Introduction

We’ve already explored some basic machine learning models, and now, we’ll dive into Decision Trees, one of the most popular and powerful machine learning techniques.

Decision trees are not only easy to interpret but also highly effective at predicting complex patterns in data. Their combination of interpretability and accuracy makes them popular in both the business and data science communities.

What We'll Cover?

We will cover all concept of decision tree in three parts.

Regression Trees: Focus on predicting continuous outcomes.
Classification Trees: Handling categorical predictions.
Tree Pruning: Controlling the complexity of the tree.
Advanced Ensemble Techniques: Bagging, Random Forest, and Boosting methods for enhanced performance.

In this section, we will dive into Regression Tree and the logic behind decision trees.

What is a Decision Tree?

A decision tree is a popular decision support tool that uses a tree-like structure to model decisions and their possible consequences, including chance outcomes, costs, and utility.

It visually represents the decision-making process, where each node represents a decision or a test on an attribute, and each branch represents the outcome of that decision. The leaf nodes at the end of the tree show the final output or prediction.

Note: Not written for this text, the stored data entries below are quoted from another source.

Lemma wp_run_calls l : ∀ new s,
  running new l s →
  wp (run_calls l)
    (fun _ s' => ∃ new', running new' [] s' ∧ turns new' = turns new)
    (fun _ s' => bounded (turns new) s') s.
Proof.
  induction l as [|call l IH]; intros new s Hs; simpl; [apply wp_ret; eauto|].
  apply wp_bind. unfold run_call. destruct (is_search call) eqn:Hcall.
  - eapply wp_mono; [by apply wp_run_search| |done].
    intros _ s' (new' & Hs' & Ht). rewrite <-Ht. by apply IH.
  - apply wp_modify. apply IH. destruct Hs as [Hc Hb Ha Hq Hv Hf Ho].
    constructor; simpl; try done. unfold clients in Ho. rewrite filter_cons_True in Ho by done.
    by rewrite <-app_assoc.
Qed.

(** What a run that returned [o] has done. *)
Definition outcome_of (o : EngineOutcome) (new : list Call) : Prop :=
  Forall answered new
  ∧ search_queries o = queries_of new ∧ Forall valid_query (search_queries o)
  ∧ search_results o = results_of new
  ∧ client_calls o = clients_of new
  ∧ model_turns o = turns new
  ∧ ∃ sent t, last new = Some (Turn sent (Ok t)) ∧ turn_calls t = [] ∧ text o = turn_text t.

Lemma wp_run_turn first new s :
  running new [] s →
  wp (run_turn first)
    (fun t s' => ∃ sent, running (new ++ [Turn sent (Ok t)]) (turn_calls t) s'
                         ∧ elapsed (calls s') ≤ TOTAL_DEADLINE)
    (fun _ s' => bounded (turns new + 1) s') s.
Proof.
  intros [Hc Hb Ha Hq Hv Hf Ho]. unfold run_turn. apply wp_bind, wp_self.
  set (answer := match first with Some _ => _ | None => _ end).
  assert (Hb' : ∀ c, (∃ sent a, c = Turn sent a) → bounded (turns new + 1) (with_call c s)).
  { intros c (sent & a & ->). exists (new ++ [Turn sent a]).
    rewrite turns_app, queries_of_app, length_app. cbn.
    split_and!; [by rewrite Hc, app_assoc|lia|lia]. }
  apply wp_bind, wp_modify, wp_bind, wp_lift. destruct answer as [t|e]; simpl; [|eauto].
  apply wp_bind, wp_self, wp_bind, wp_require; intros Hd; bool_to_prop; [|eauto].
  apply wp_ret. exists (convo s). split; [|exact Hd]. constructor; simpl; try done.
  - by rewrite Hc, app_assoc.
  - rewrite queries_of_app, length_app. cbn. lia.
  - apply Forall_app; split; [done|]. by repeat constructor.
  - rewrite queries_of_app, app_nil_r. done.
  - rewrite results_of_app, app_nil_r. done.
  - rewrite clients_of_app. unfold clients in Ho at 1. rewrite filter_nil, app_nil_r in Ho.
    cbn. by rewrite Ho, app_nil_r.
Qed.

Lemma wp_run_loop n : ∀ first new s,
  (turns new + n = MAX_MODEL_TURNS)%nat → running new [] s →
  wp (run_loop n first)
    (fun o s' => ∃ new', calls s' = earlier ++ new' ∧ outcome_of o new'
      ∧ elapsed (calls s') ≤ TOTAL_DEADLINE
      ∧ (1 ≤ turns new' ≤ MAX_MODEL_TURNS)%nat
      ∧ (length (queries_of new') ≤ MAX_SEARCHES)%nat)
    (fun _ s' => bounded MAX_MODEL_TURNS s') s.
Proof.
  induction n as [|n IH]; intros first new s Hn Hs; simpl.
  { apply wp_fail. replace MAX_MODEL_TURNS with (turns new) by lia. by eapply running_bounded. }
  apply wp_bind. eapply wp_mono; [by apply wp_run_turn| |].
  2: { intros _ s' (new' & ? & ? & ?). exists new'. split_and!; [done|lia|done]. }
  intros t s' (sent & Hs' & Hd). case_bool_decide as Hlen.
  - apply wp_bind, wp_self, wp_ret. destruct Hs' as [Hc Hb Ha Hq Hv Hf Ho].
    destruct (turn_calls t) eqn:Ht; [|done].
    exists (new ++ [Turn sent (Ok t)]). rewrite turns_app. cbn [turns omap list_omap length].
    unfold clients in Ho. rewrite filter_nil, app_nil_r in Ho.
    split_and!; try done; try lia. unfold outcome_of. simpl. split_and!; try done.
    + rewrite turns_app. change (turns [Turn sent (Ok t)]) with 1%nat. lia.
    + exists sent, t. by rewrite last_snoc.
  - apply wp_bind. eapply wp_mono; [by eapply wp_run_calls| |].
    + intros _ s2 (new2 & Hs2 & Ht2). rewrite turns_app in Ht2. cbn in Ht2.
      eapply IH; [|exact Hs2]. lia.
    + intros _ s2 (new2 & ? & Ht2 & ?). rewrite turns_app in Ht2. cbn in Ht2.
      exists new2. split_and!; [done|lia|done].
Qed.

End engine_spec.

Section engine_theorems.
Context `{Serde, UrlLib, !Backends}.

Lemma run_spec initial req earlier :
  let '(r, tr) := run_with_search_requirement initial req earlier in
  ∃ new, tr = earlier ++ new
    ∧ (turns new ≤ MAX_MODEL_TURNS)%nat ∧ (length (queries_of new) ≤ MAX_SEARCHES)%nat
    ∧ match r with
      | Ok o => outcome_of o new ∧ (1 ≤ turns new)%nat ∧ elapsed tr ≤ TOTAL_DEADLINE
      | Err _ => True
      end.
Proof.
  unfold run_with_search_requirement.
  set (s0 := {| searches_left := _; convo := initial |}).
  pose proof (wp_run_loop earlier MAX_MODEL_TURNS (Some req) [] s0 eq_refl) as Hwp.
  unfold wp in Hwp. destruct (run_loop _ _ s0) as [[o|e] s'].
  - destruct Hwp as (new & Hc & Ho & Hd & [? ?] & ?); [by constructor; rewrite ?app_nil_r|].
    rewrite Hc in *. eauto 10.
  - destruct Hwp as (new & Hc & ? & ?); [by constructor; rewrite ?app_nil_r|]. eauto.
Qed.

(** C40: a run of the search engine always ends after at most six turns of the model
    and three searches, whatever DS4 and the search backend answer. *)
Theorem engine_bounded initial req earlier :
  let '(_, tr) := run_with_search_requirement initial req earlier in
  ∃ new, tr = earlier ++ new ∧ (turns new ≤ 6)%nat ∧ (length (queries_of new) ≤ 3)%nat.
Proof.
  pose proof (run_spec initial req earlier) as Hrun.
  destruct (run_with_search_requirement initial req earlier) as [r tr].
  destruct Hrun as (new & ? & ? & ? & _). eauto.
Qed.

(** An answer of the search engine is never made up: it is the text of the last
    turn, which asked for no tool; every turn and every search before it succeeded,
    each search with results; the results and queries reported are exactly those of
    the searches, in order, the queries non-blank and of at most 1024 bytes; every
    other tool call of the model is handed out; the turns reported are those made;
    and the answer came within the deadline. *)
Lemma engine_outcome_sound initial req earlier o tr :
  run_with_search_requirement initial req earlier = (Ok o, tr) →
  ∃ new, tr = earlier ++ new ∧ outcome_of o new ∧ elapsed tr ≤ TOTAL_DEADLINE.
Proof.
  intros Heq. pose proof (run_spec initial req earlier) as Hrun. rewrite Heq in Hrun.
  destruct Hrun as (new & ? & ? & ? & ? & ? & ?). eauto.
Qed.

End engine_theorems.

(** ** What the search backend promises *)

Section results.
Context `{Serde, UrlLib}.

Definition shorten (r : SearchResult) : SearchResult :=
  {| title := title r; url := url r; snippet := take_chars MAX_SNIPPET_CHARS (snippet r) |}.

(** The results with an http or https URL, the first of each URL. *)
Fixpoint distinct (seen : list bytes) (results : list SearchResult) : list SearchResult :=
  match results with
  | [] => []
  | r :: results =>
      if excluded_scheme (url r) then distinct seen results
      else if bool_decide (url_as_str (url r) ∈ seen) then distinct seen results
      else r :: distinct (url_as_str (url r) :: seen) results
  end.

Lemma normalize_loop_spec max results : ∀ seen out,
  (length out ≤ max)%nat →
  normalize_loop max results seen out = take max (out ++ map shorten (distinct seen results)).
Proof.
  induction results as [|r results IH]; intros seen out Hlen; simpl.
  { rewrite app_nil_r, take_ge; [done|lia]. }
  destruct (max <=? length out)%nat eqn:Hmax.
  { apply Nat.leb_le in Hmax. rewrite take_app_le, take_ge by lia. done. }
  apply Nat.leb_gt in Hmax.
  destruct (excluded_scheme (url r)); [by apply IH|]. case_bool_decide; [by apply IH|].
  rewrite IH by (rewrite length_app; simpl; lia). rewrite <-app_assoc. reflexivity.
Qed.
(** src/src/websearch/server.rs:153-238 (handle_responses) *)
Definition handle_responses (c : BridgeConfig) (permits : nat) (rid : bytes)
    (auth : option bytes) (chunks : list (option bytes)) (calls : list Call)
    : Response * list Call :=
  match accept_request c permits auth chunks with
  | Err r => (r, calls)
  | Ok v =>
      let require_search := is_some_and (search v) required in
      let '(outcome, calls) :=
        run_engine_cancellable (messages v) require_search false calls in
      (respond rid outcome, calls)
  end.

(** src/src/websearch/server.rs:245-266 (handle_status) *)
Definition handle_status (c : BridgeConfig) (auth : option bytes) : result Value Z :=
  let? _ := authorize c auth in
  Ok (Value.Object
    [("bridge", jstr "websearch"); ("enabled", Value.Bool (enabled c));
     ("concurrent", jnum MAX_CONCURRENT_REQUESTS); ("queue", jnum 8);
     ("searxng_configured", Value.Bool (is_some (searxng c)));
     ("job_summary", Value.Object [("active", jnum 0)])]).

End server.

(** ** What the server promises *)

Section promises.
Context `{Serde, UrlLib, !Backends, RequestDecoder}.

Lemma authorize_spec c auth :
  authorize c auth = Ok tt ↔ bearer_token c ≠ [] ∧ auth = Some (str "Bearer " ++ bearer_token c).
Proof.
  unfold authorize. case_bool_decide as He; [naive_solver|].
  destruct auth as [a|]; [|simpl; naive_solver]. cbn [mbind option_bind].
  destruct (strip_prefix _ a) as [t|] eqn:Ht; cbn [ok_or result_bind].
  - apply strip_prefix_spec in Ht as ->. case_bool_decide; simpl; [subst; naive_solver|].
    split; [done|]. intros [_ [= ->]]. done.
  - split; [done|]. intros [_ [= ->]].
    rewrite (proj2 (strip_prefix_spec _ _ (bearer_token c))) in Ht by done. done.
Qed.
(* ===== verification/Disk.v ===== *)
(** * A directory that can crash

    The file system calls the state store makes, on the one directory it uses, with
    what a crash may do to it.  A directory entry names an inode; the entries that a
    crash may bring back are those of any moment since the directory was last synced;
    the contents of an inode that was not synced after its last write may be anything
    after a crash.  Every call may fail, and the machine may stop before any call:
    the [script] says which. *)

From S2P Require Import Prelude Bytes.

(** What a call does: it succeeds, fails (a write after [written] bytes), or the
    machine stops. *)
Inductive Fault := Succeeds | Fails (written : nat) | Stops.

Module IoError.
Inductive IoError := NotFound | Failed | Stopped.
End IoError.
Notation IoError := IoError.IoError.

Record Inode := { content : bytes; synced : bool }.

Notation directory := (gmap bytes nat).

Record Disk := {
  entries : directory;
  (** Earlier entries that a crash may bring back. *)
  unsynced : list directory;
  inodes : gmap nat Inode;
  script : list Fault;
}.

Definition set_entries (e : directory) (d : Disk) : Disk :=
  {| entries := e; unsynced := entries d :: unsynced d; inodes := inodes d; script := script d |}.
Definition set_inode (i : nat) (n : Inode) (d : Disk) : Disk :=
  {| entries := entries d; unsynced := unsynced d; inodes := <[i := n]> (inodes d);
     script := script d |}.
Definition next_fault (d : Disk) : Disk :=
  {| entries := entries d; unsynced := unsynced d; inodes := inodes d; script := tail (script d) |}.

Notation io A := (method Disk IoError A).

(** The outcome of a call: [on_failure] is what a failing call leaves behind. *)
Definition syscall {A} (on_failure : nat → Disk → Disk) (m : io A) : io A := fun d =>
  match head (script d) with
  | Some (Fails n) => (Err IoError.Failed, on_failure n (next_fault d))
  | Some Stops => (Err IoError.Stopped, next_fault d)
  | _ => m (next_fault d)
  end.

(** [fs::read]. *)
Definition read_file (name : bytes) : io bytes :=
  syscall (fun _ d => d) (d ← self;
    match entries d !! name ≫= fun i => inodes d !! i with
    | Some n => mret (content n)
    | None => fail IoError.NotFound
    end).

(** [OpenOptions::create(true).truncate(true).write(true).open]: the inode. *)
Definition create_file (name : bytes) : io nat :=
  syscall (fun _ d => d) (d ← self;
    match entries d !! name with
    | Some i => modify (set_inode i {| content := []; synced := false |});; mret i
    | None =>
        let i := fresh (dom (inodes d)) in
        modify (fun d => set_entries (<[name := i]> (entries d))
          (set_inode i {| content := []; synced := false |} d));;
        mret i
    end).

(** [OpenOptions::create(true).truncate(false).open]. *)
Definition open_or_create (name : bytes) : io nat :=
  syscall (fun _ d => d) (d ← self;
    match entries d !! name with
    | Some i => mret i
    | None =>
        let i := fresh (dom (inodes d)) in
        modify (fun d => set_entries (<[name := i]> (entries d))
          (set_inode i {| content := []; synced := false |} d));;
        mret i
    end).

(** [create_dir_all] of the directory. *)
Definition create_dir_all : io unit := syscall (fun _ d => d) (mret tt).

(** [flock] of an open file; [free] is whether nobody holds it. *)
Definition flock (free : bool) : io bool := syscall (fun _ d => d) (mret free).

(** [set_permissions] on an open file: no effect on names or contents. *)
Definition set_permissions (i : nat) : io unit := syscall (fun _ d => d) (mret tt).

Definition append_bytes (i : nat) (b : bytes) (d : Disk) : Disk :=
  match inodes d !! i with
  | Some n => set_inode i {| content := content n ++ b; synced := false |} d
  | None => d
  end.

(** [write_all]; a failing write has written a part. *)
Definition write_all (i : nat) (b : bytes) : io unit :=
  syscall (fun n d => append_bytes i (take n b) d) (modify (append_bytes i b)).

(** [File::sync_all] of a file and of the directory. *)
Definition sync_file (i : nat) : io unit :=
  syscall (fun _ d => d) (modify (fun d =>
    match inodes d !! i with
    | Some n => set_inode i {| content := content n; synced := true |} d
    | None => d
    end)).
Definition open_directory : io unit := syscall (fun _ d => d) (mret tt).
Definition sync_directory : io unit :=
  syscall (fun _ d => d) (modify (fun d =>
    {| entries := entries d; unsynced := []; inodes := inodes d; script := script d |})).

(** [fs::rename]: the new name replaces an existing entry. *)
Definition rename (from to : bytes) : io unit :=
  syscall (fun _ d => d) (d ← self;
    match entries d !! from with
    | Some i => modify (set_entries (<[to := i]> (delete from (entries d))))
    | None => fail IoError.NotFound
    end).

(** What a crash may leave: one of the directories since the last sync, and contents
    that are only certain where they were synced. *)
Definition crash (d d' : Disk) : Prop :=
  entries d' ∈ entries d :: unsynced d ∧ unsynced d' = []
  ∧ ∀ i n, inodes d !! i = Some n → synced n = true → inodes d' !! i = Some n.

(** ** What every directory of a crash agrees on *)

(** [all_versions P d]: [P] holds of the directory and of every one a crash may bring
    back. *)
Definition all_versions (P : directory → Prop) (d : Disk) : Prop :=
  Forall P (entries d :: unsynced d).

(** The file [name] of directory [e] is durably the bytes [b]. *)
Definition durable_in (d : Disk) (name b : bytes) (e : directory) : Prop :=
  ∃ i n, e !! name = Some i ∧ inodes d !! i = Some n ∧ synced n = true ∧ content n = b.

Lemma crash_reads d d' name P :
  crash d d' →
  all_versions (fun e => match e !! name with
    | Some _ => ∃ b, durable_in d name b e ∧ P (Some b)
    | None => P None
    end) d →
  P (content <$> (entries d' !! name ≫= fun i => inodes d' !! i)).
Proof.
  intros (He & _ & Hi) Hall. unfold all_versions in Hall. rewrite Forall_forall in Hall.
  specialize (Hall _ He). destruct (entries d' !! name) as [i|] eqn:E; [|done].
  destruct Hall as (b & (i' & n & Hi' & Hn & Hs & <-) & HP). simplify_eq/=.
  by rewrite (Hi _ _ Hn Hs).
Qed.

(** ** Replacing a file by renaming

    A program that replaces [path] writes the new contents to the temporary file [tmp],
    syncs it and renames it.  [holds P]: the file, in the directory and in every one a
    crash may bring back, is durable and satisfies [P]; the temporary file is another
    file. *)

Lemma wp_syscall {A} on_failure (m : io A) Q X d :
  (∀ n, X IoError.Failed (on_failure n (next_fault d))) → X IoError.Stopped (next_fault d) →
  wp m Q X (next_fault d) → wp (syscall on_failure m) Q X d.
Proof. unfold wp, syscall. intros. destruct (head (script d)) as [[]|]; auto. Qed.

Section crash_safety.
Context (path tmp : bytes) (tmp_not_path : tmp ≠ path).

Definition safe_entry (P : option bytes → Prop) (d : Disk) (e : directory) : Prop :=
  match e !! path with
  | None => P None
  | Some i => (entries d !! tmp ≠ Some i ∧ e !! tmp ≠ Some i)
      ∧ ∃ n, inodes d !! i = Some n ∧ synced n = true ∧ P (Some (content n))
  end.
Definition holds (P : option bytes → Prop) (d : Disk) : Prop := all_versions (safe_entry P d) d.

(** What a process that starts after a crash reads. *)
Definition file_content (d : Disk) : option bytes :=
  content <$> (entries d !! path ≫= fun i => inodes d !! i).

Lemma holds_mono (P Q : option bytes → Prop) d : (∀ c, P c → Q c) → holds P d → holds Q d.
Proof.
  intros HPQ Hd. eapply Forall_impl; [exact Hd|]. intros e. unfold safe_entry.
  destruct (e !! path) as [i|]; [|auto]. intros (? & n & ? & ? & ?). split; [done|]. exists n. auto.
Qed.

Lemma crash_holds P d d' : holds P d → crash d d' → P (file_content d').
Proof.
  intros Hd Hc. apply (crash_reads d d' path P Hc). eapply Forall_impl; [exact Hd|].
  intros e. unfold safe_entry. destruct (e !! path) as [i|] eqn:E; [|done].
  intros (_ & n & ? & ? & ?). exists (content n). split; [|done]. exists i, n. done.
Qed.

Lemma holds_reads P d : holds P d → P (file_content d).
Proof.
  intros Hd. inv Hd. unfold safe_entry, file_content in *.
  destruct (entries d !! path) as [i|]; simpl; [|done].
  destruct H1 as (_ & n & -> & _ & ?). done.
Qed.

(** After a crash the file holds what it did, durably, whatever else is lost. *)
Lemma crash_then_holds P d d' : holds P d → crash d d' → holds P d'.
Proof.
  intros Hd (He & Hu & Hi). unfold holds, all_versions in *. rewrite Hu.
  constructor; [|done]. rewrite Forall_forall in Hd. specialize (Hd _ He).
  unfold safe_entry in *. destruct (entries d' !! path) as [i|]; [|done].
  destruct Hd as ([_ Hne] & n & Hn & Hs & HP). split; [done|]. exists n. auto.
Qed.

(** Writing to the temporary file leaves the state alone. *)
Lemma holds_set_tmp P i n d :
  entries d !! tmp = Some i → holds P d → holds P (set_inode i n d).
Proof.
  intros Htmp Hd. eapply Forall_impl; [exact Hd|]. intros e. unfold safe_entry. simpl.
  destruct (e !! path) as [j|]; [|done]. intros ([Hne ?] & m & Hm & ? & ?).
  split; [done|]. exists m. rewrite lookup_insert_ne; [done|]. congruence.
Qed.

Lemma holds_create P d :
  entries d !! tmp = None → holds P d →
  let i := fresh (dom (inodes d)) in
  holds P (set_entries (<[tmp := i]> (entries d))
    (set_inode i {| content := []; synced := false |} d)).
Proof.
  intros Htmp Hd i.
  assert (Hold : ∀ e, safe_entry P d e → safe_entry P (set_entries (<[tmp := i]> (entries d))
    (set_inode i {| content := []; synced := false |} d)) e).
  { intros e. unfold safe_entry. simpl. destruct (e !! path) as [j|]; [|done].
    intros ([_ Hne] & m & Hm & ? & ?).
    assert (Hij : i ≠ j).
    { intros <-. apply (is_fresh (dom (inodes d))). by apply elem_of_dom_2 in Hm. }
    rewrite lookup_insert_eq, lookup_insert_ne by done. split; [naive_solver|]. by exists m. }
  inv Hd. constructor; [|constructor].
  - apply Hold in H1. unfold safe_entry in *. cbn [entries set_entries] in *.
    rewrite lookup_insert_ne by done.
    destruct (entries d !! path) as [j|]; [|done]. destruct H1 as [[? _] ?]. split; [|done].
    split; done.
  - by apply Hold.
  - simpl. eapply Forall_impl; [exact H2|]. done.
Qed.

(** The temporary file while it is written: its inode and its bytes. *)
Definition drafting (P : option bytes → Prop) (i : nat) (b : bytes) (sy : bool) (d : Disk) : Prop :=
  holds P d ∧ entries d !! tmp = Some i ∧ inodes d !! i = Some {| content := b; synced := sy |}.

Lemma wp_create P d :
  holds P d → wp (create_file tmp) (fun i d' => drafting P i [] false d') (fun _ => holds P) d.
Proof.
  intros Hd. apply wp_syscall; [done..|]. apply wp_bind, wp_self. simpl.
  destruct (entries d !! tmp) as [i|] eqn:E.
  - apply wp_bind, wp_modify, wp_ret. split_and!; [by apply holds_set_tmp|done|].
    simpl. by rewrite lookup_insert_eq.
  - apply wp_bind, wp_modify, wp_ret. split_and!; [by apply (holds_create P (next_fault d))| |];
      simpl; by rewrite lookup_insert_eq.
Qed.

Lemma wp_set_permissions P i b sy d :
  drafting P i b sy d → wp (set_permissions i) (fun _ => drafting P i b sy) (fun _ => holds P) d.
Proof. intros Hd. by apply wp_syscall; [intros ?; apply Hd|apply Hd|apply wp_ret]. Qed.

Lemma drafting_append P i b sy c d :
  drafting P i b sy d → drafting P i (b ++ c) false (append_bytes i c d).
Proof.
  intros (Hd & He & Hi). unfold append_bytes. rewrite Hi. split_and!; [by apply holds_set_tmp|done|].
  simpl. by rewrite lookup_insert_eq.
Qed.

Lemma wp_write P i b sy c d :
  drafting P i b sy d →
  wp (write_all i c) (fun _ => drafting P i (b ++ c) false) (fun _ => holds P) d.
Proof.
  intros Hd. apply wp_syscall; [|apply Hd|].
  - intros n. eapply (drafting_append P i b sy (take n c) (next_fault d)), Hd.
  - apply wp_modify. by eapply (drafting_append P i b sy c (next_fault d)).
Qed.

Lemma wp_sync_file P i b sy d :
  drafting P i b sy d → wp (sync_file i) (fun _ => drafting P i b true) (fun _ => holds P) d.
Proof.
  intros (Hd & He & Hi). apply wp_syscall; [done..|]. apply wp_modify. simpl. rewrite Hi.
  split_and!; [by apply (holds_set_tmp P i _ (next_fault d))|done|]. simpl. by rewrite lookup_insert_eq.
Qed.

(** The state replaced: the directory has the new bytes, an earlier one may have the
    old ones. *)
Definition replaced (P : option bytes → Prop) (b : bytes) (d : Disk) : Prop :=
  holds (fun c => P c ∨ c = Some b) d ∧ safe_entry (eq (Some b)) d (entries d).

Lemma wp_rename P i b d :
  drafting P i b true d →
  wp (rename tmp path) (fun _ => replaced P b) (fun _ => holds P) d.
Proof.
  intros (Hd & He & Hi). apply wp_syscall; [done..|]. apply wp_bind, wp_self. simpl. rewrite He.
  apply wp_modify. set (d' := set_entries _ _).
  assert (Hnew : safe_entry (eq (Some b)) d' (entries d')).
  { unfold safe_entry, d'. simpl. rewrite lookup_insert_eq.
    rewrite lookup_insert_ne, lookup_delete_eq by done.
    split; [done|]. by exists {| content := b; synced := true |}. }
  assert (Htmp : entries d' !! tmp = None).
  { unfold d'. simpl. rewrite lookup_insert_ne, lookup_delete_eq by done. done. }
  split; [|done]. constructor.
  - unfold safe_entry in *. destruct (entries d' !! path) as [j|]; [|done].
    destruct Hnew as (? & n & ? & ? & ?). split; [done|]. exists n. auto.
  - eapply Forall_impl; [exact Hd|]. intros e. unfold safe_entry.
    destruct (e !! path) as [j|]; [|auto]. intros ([_ ?] & n & ? & ? & ?). rewrite Htmp.
    split; [done|]. exists n. auto.
Qed.

End crash_safety.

In machine learning, a decision tree works as a flowchart-like model that uses a series of conditional control statements to split data into smaller and smaller subsets, ultimately helping in classification or regression tasks.

In a decision tree, the goal is to split the population into distinct regions or segments, where each region represents a group of observations with similar characteristics based on predictor variables. In this example, the tree ultimately divides the data into four regions, each of which classifies individuals as either "unfit" or "fit" based on their characteristics. Each split refines the classification by focusing on key predictors that help distinguish between these groups.

What is a Regression Tree?

A Regression Tree works by splitting the predictor space into distinct regions and making predictions based on the average response in each region.

Steps in Building a Regression Tree:

Dividing the Predictor Space:

We divide the predictor space (the set of possible values for X1,X2, . . …,Xp ) into J distinct and non-overlapping regions, R1,R2, . . . , RJ .
Prediction:

For every observation that falls into a particular region Rj, the prediction is the mean of the response values of all training observations in that region.
Goal:

The aim is to minimize the Residual Sum of Squares (RSS), which is the total squared difference between actual and predicted values.

Process:

Consider All Predictors and Cut Points:

The tree evaluates all predictor variables and all possible cut points to determine where to split the data.
Calculate RSS:

For each split, the tree calculates the RSS to measure the error in predictions.
Select the Best Split:

The split that gives the least RSS (minimizing error) is selected.
Continue Splitting:

This process continues recursively until a stopping criterion (e.g., minimum node size or maximum depth) is met.

By iteratively splitting the predictor space and minimizing RSS, the tree creates a model that can predict continuous outcomes.

Why Controlling Tree Growth is Needed?

We need to control the growth of a decision tree to avoid overfitting. Overfitting happens when a model becomes too complex and starts to memorize the training data instead of learning general patterns. This makes the model perform very well on the training data but poorly on new, unseen data.

What is Overfitting (in simple words)?

Think of it like studying for an exam. If you only memorize specific questions and their answers, you'll do great if the same questions appear in the exam. But if the questions are different, you’ll struggle because you didn’t understand the concepts. Overfitting is like that—your decision tree learns the exact data you gave it but doesn’t do well with new data because it didn’t capture general trends.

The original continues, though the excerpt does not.